What Microsoft Could Have Been in Local Search
Back in 1999, Microsoft sold a small business called Sidewalk because it didn’t fit into its core software business at the time. In a lengthy story in Sunday’s New York Times, Microsoft CEO Steve Ballmer admitted: “but Sidewalk was really aimed at what we now call local search. Sidewalk is one (business) we should not have gotten out of.”
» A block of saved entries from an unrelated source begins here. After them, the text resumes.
(** The resources in use are the difference. *)
Lemma clusterRequest_spec cluster : accounted cluster ->
  exists used, getFederatedClusterRequestResource cluster = Returns used /\
    forall n, amount used n = request n (Allocatable (st_Resources (Status cluster))) -
                              request n (Available (st_Resources (Status cluster))).
Proof using Type.
  intros [Hnn Hle Ha]. unfold getFederatedClusterRequestResource.
  destruct (Sub_fits (NewResource (Allocatable (st_Resources (Status cluster))))
    (Available (st_Resources (Status cluster)))) as (used & -> & Hn); [done|done| |].
  - intros k q Hk Ht. rewrite amount_NewResource. etrans; [|apply Hle].
    unfold request. by rewrite Ht, Hk.
  - exists used. split; [done|]. intros n. rewrite Hn, amount_NewResource.
    pose proof (Hle n) as Hlen. pose proof (request_nonneg _ n Hnn) as H0.
    pose proof (wf_NewResource (Allocatable (st_Resources (Status cluster))) n) as Hwf.
    rewrite amount_NewResource in Hwf. unfold int64 in Hwf.
    set (a := request n (Allocatable _)) in *. unfold request in *.
    destruct (Available (st_Resources (Status cluster)) !! n) as [q|], (tracked n); try lia.
    apply sub64_small. unfold int64. lia.
Qed.

(** The resources of a unit: no negative amount, and scalar resources only
    under scalar names. *)
Record valid_request (req : Resource) : Prop := {
  vr_range : forall n, 0 <= amount req n < 2 ^ 62;
  vr_scalar : forall k v, default ∅ (ScalarResources req) !! k = Some v -> scalar_name k
  }.

Lemma getScalar_lookup req k v :
  default ∅ (ScalarResources req) !! k = Some v -> getScalar req k = v.
Proof using Type. unfold getScalar. destruct (ScalarResources req); simpl; [apply mget_Some|done]. Qed.

(** [alloc < req + (alloc - avail)] says that [avail < req]. *)
Lemma insufficient_iff (alloc avail req used : Z) :
  used = alloc - avail -> 0 <= avail <= alloc -> alloc < 2 ^ 62 -> 0 <= req < 2 ^ 62 ->
  (alloc <? req +! used) = (avail <? req).
Proof using Type.
  intros -> Ha Hb Hr. rewrite add64_small by (unfold int64; lia).
  destruct (alloc <? _) eqn:E1, (avail <? req) eqn:E2; z_bools; lia.
Qed.

Lemma fitsScalar_fold sc alloc used l acc :
  foldl (fitsScalar sc alloc used) acc l = [] <->
  acc = [] /\ forall k v, (k, v) ∈ l -> 0 < v -> (getScalar alloc k <? v +! getScalar used k) = false.
Proof using Type.
  revert acc. induction l as [|[k v] l IH]; intros acc; simpl.
  - split; [intros ->; split; [done|]|naive_solver]. by intros k v ?%elem_of_nil.
  - rewrite IH. destruct (v <=? 0) eqn:Ev; z_bools.
    + split; intros [H1 H2]; (split; [done|]).
      * intros k' v' [[= -> ->]|Hin]%elem_of_cons Hpos; [lia|eauto].
      * intros k' v' Hin. apply H2. by right.
    + destruct (getScalar alloc k <? _) eqn:E.
      * split; [intros [H _]; by destruct acc|]. intros [_ H]. rewrite (H k v) in E; [done|left|lia].
      * split; intros [H1 H2]; (split; [done|]).
        -- intros k' v' [[= -> ->]|Hin]%elem_of_cons Hpos; [done|eauto].
        -- intros k' v' Hin. apply H2. by right.
Qed.

Lemma fitsRequest_spec su cluster :
  accounted cluster -> valid_request (ResourceRequest su) ->
  (forall n, request n (Allocatable (st_Resources (Status cluster))) < 2 ^ 62) ->
  let avail n := request n (Available (st_Resources (Status cluster))) in
  exists l, fitsRequest su cluster = Returns l /\
    (l = [] <-> MilliCPU (ResourceRequest su) <= avail ResourceCPU /\
       Memory (ResourceRequest su) <= avail ResourceMemory /\
       forall k v, default ∅ (ScalarResources (ResourceRequest su)) !! k = Some v -> v <= avail k).
Proof using Type.
  intros Hac [Hrange Hsc] Hal avail. set (req := ResourceRequest su) in *.
  destruct (clusterRequest_spec cluster Hac) as (used & Hused & Hn).
  pose proof (fun n => request_nonneg _ n (ac_nonneg _ Hac)) as Hav0. pose proof (ac_le _ Hac) as Hle.
  assert (Htest : forall n, (request n (Allocatable (st_Resources (Status cluster))) <?
      amount req n +! amount used n) = (avail n <? amount req n)).
  { intros n. apply insufficient_iff; [apply Hn|split; [apply Hav0|apply Hle]|apply Hal|apply Hrange]. }
  unfold fitsRequest. rewrite Hused. simpl. unfold getSchedulingUnitRequestResource. fold req.
  unfold getFederatedClusterAllocatableResource. set (alloc := NewResource _).
  assert (Hcpu : MilliCPU alloc = request ResourceCPU (Allocatable (st_Resources (Status cluster))))
    by exact (amount_NewResource _ ResourceCPU).
  assert (Hmem : Memory alloc = request ResourceMemory (Allocatable (st_Resources (Status cluster))))
    by exact (amount_NewResource _ ResourceMemory).
  destruct (_ && _) eqn:Ezero.
  - exists []. split; [done|]. split; [intros _|done]. z_bools.
    pose proof (Hav0 ResourceCPU). pose proof (Hav0 ResourceMemory).
    split_and!; [unfold avail; lia..|]. intros k v Hk. rewrite H0 in Hk. by rewrite lookup_empty in Hk.
  - eexists. split; [reflexivity|]. rewrite fitsScalar_fold.
    pose proof (Htest ResourceCPU) as Hc. pose proof (Htest ResourceMemory) as Hm.
    change (amount req ResourceCPU) with (MilliCPU req) in Hc.
    change (amount used ResourceCPU) with (MilliCPU used) in Hc.
    change (amount req ResourceMemory) with (Memory req) in Hm.
    change (amount used ResourceMemory) with (Memory used) in Hm.
    rewrite Hcpu, Hmem, Hc, Hm. clear Ezero.
    assert (Hscal : (forall k v, (k, v) ∈ range_map (default ∅ (ScalarResources req)) -> 0 < v ->
        (getScalar alloc k <? v +! getScalar used k) = false) <->
      (forall k v, default ∅ (ScalarResources req) !! k = Some v -> v <= avail k)).
    { assert (Heq : forall k v, default ∅ (ScalarResources req) !! k = Some v ->
        (getScalar alloc k <? v +! getScalar used k) = (avail k <? v)).
      { intros k v Hk. pose proof (Htest k) as Ht. rewrite <- (amount_NewResource _ k) in Ht.
        rewrite !amount_scalar in Ht by eauto. by rewrite (getScalar_lookup _ _ _ Hk) in Ht. }
      split; intros H k v Hk.
      - destruct (decide (0 < v)) as [Hpos|]; [|specialize (Hav0 k); unfold avail; lia].
        specialize (H k v). rewrite elem_of_range_map in H. specialize (H Hk Hpos).
        rewrite (Heq k v Hk) in H. z_bools. lia.
      - apply elem_of_range_map in Hk. intros _. rewrite (Heq k v Hk). specialize (H k v Hk).
        apply Z.ltb_ge. lia. }
    rewrite Hscal. destruct (avail ResourceCPU <? _) eqn:E1, (avail ResourceMemory <? _) eqn:E2;
      z_bools; simpl; naive_solver lia.
Qed.

(** [ClusterResourcesFit.Filter] accepts a cluster exactly when the unit is
    already placed there or its request for cpu, memory and every scalar
    resource is within what the cluster has available (ephemeral storage is
    not looked at). *)
Theorem ClusterResourcesFit_Filter_spec su cluster :
  accounted cluster -> valid_request (ResourceRequest su) ->
  (forall n, request n (Allocatable (st_Resources (Status cluster))) < 2 ^ 62) ->
  exists r, ClusterResourcesFit_Filter (Some su) (Some cluster) = Returns r /\
    (code r = Success <->
     isScheduled su cluster = true \/
     let avail n := request n (Available (st_Resources (Status cluster))) in
     MilliCPU (ResourceRequest su) <= avail ResourceCPU /\
     Memory (ResourceRequest su) <= avail ResourceMemory /\
     forall k v, default ∅ (ScalarResources (ResourceRequest su)) !! k = Some v -> v <= avail k).
Proof using Type.
  intros Hac Hvr Hal. unfold ClusterResourcesFit_Filter. simpl.
  destruct (isScheduled su cluster); [eexists; split; [done|]; tauto|].
  destruct (fitsRequest_spec su cluster Hac Hvr Hal) as (l & -> & Hl). simpl.
  destruct l as [|i l]; eexists; (split; [done|]); simpl.
  - split; [|done]. intros _. right. by apply Hl.
  - split; [done|]. intros [?|H]; [done|]. apply Hl in H. done.
Qed.
End Fit.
It is interesting to speculate what the Web would be like today if Microsoft had not sold Sidewalk. The Kelsey Report’s Program Director at the time, Dan Miller, founder and senior analyst for Opus Research, described MSN Sidewalk as “Microsoft’s private labeling of the Internet. It includes pure access, a home page, personalized utilities (including your favorites) and both technical and generic customer support for all of Microsoft’s products and services.” The relaunch of Sidewalk.com (a stand-alone city guide) to MSN Sidewalk (an online guide) took a page out of the Yellow Pages songbook by calling itself the place that brings buyers and sellers together.
Microsoft executives described e-commerce as “find, choose, buy.” By 1999, Microsoft claimed 4.7 million unduplicated visitors each month to the more than 70 Sidewalk cities with more than 6,000 local businesses participating as advertisers and paying an estimated $26 million for space on MSN Sidewalk. MSN Sidewalk was highly complementary to Microsoft’s core business of selling and supporting software (think a platform for distributing software upgrades, providing free e-mail hotmail and sustaining dialogue with its development community). TKG believed that the only downside to Microsoft was that this business required a long-term investment. In October 1998, Dan wrote, “We’d like to go on the record right now saying that MSN Sidewalk, as an Internet Yellow Pages or buyer’s guide, might fail in the near term there probably isn’t enough traffic on the worldwide Web to justify its advertising rates.”
He further questioned the depth of local sales relationships and the dearth of merchants with transaction processing infrastructure to support “a stand-alone business. That’s just the point. Microsoft does not treat its Internet-based operations as a stand-alone business. It is very much its core operation and is becoming more so as operating systems and applications programs are distributed across IP-based networks,” Dan wrote.
So it was not surprising to read the New York Times article about Steve Ballmer regretting the decision to sell Microsoft Sidewalk in 1999. We thought it was a mistake at the time (although when the Internet bubble burst not too long afterward it didn’t seem wrong). But Ballmer is wrestling with the same issues today that he was then because the company stepped back from making that long-term investment. If they hadn’t, MSN might be in the same position that Windows and Office are.
The RBOC Yellow Pages publishers had the opportunity to make this investment as well, but they opted to try to provide IYP on their own. If they had worked together from early on, they could have built an incredibly strong network. YellowPages.com, the best of the lot right now, has a long way to go to be an effective and competitive local search product.
Yellowpages.com’s site is worthless and needs to be completely revamped. No IYP has yet to set itself apart from the rest.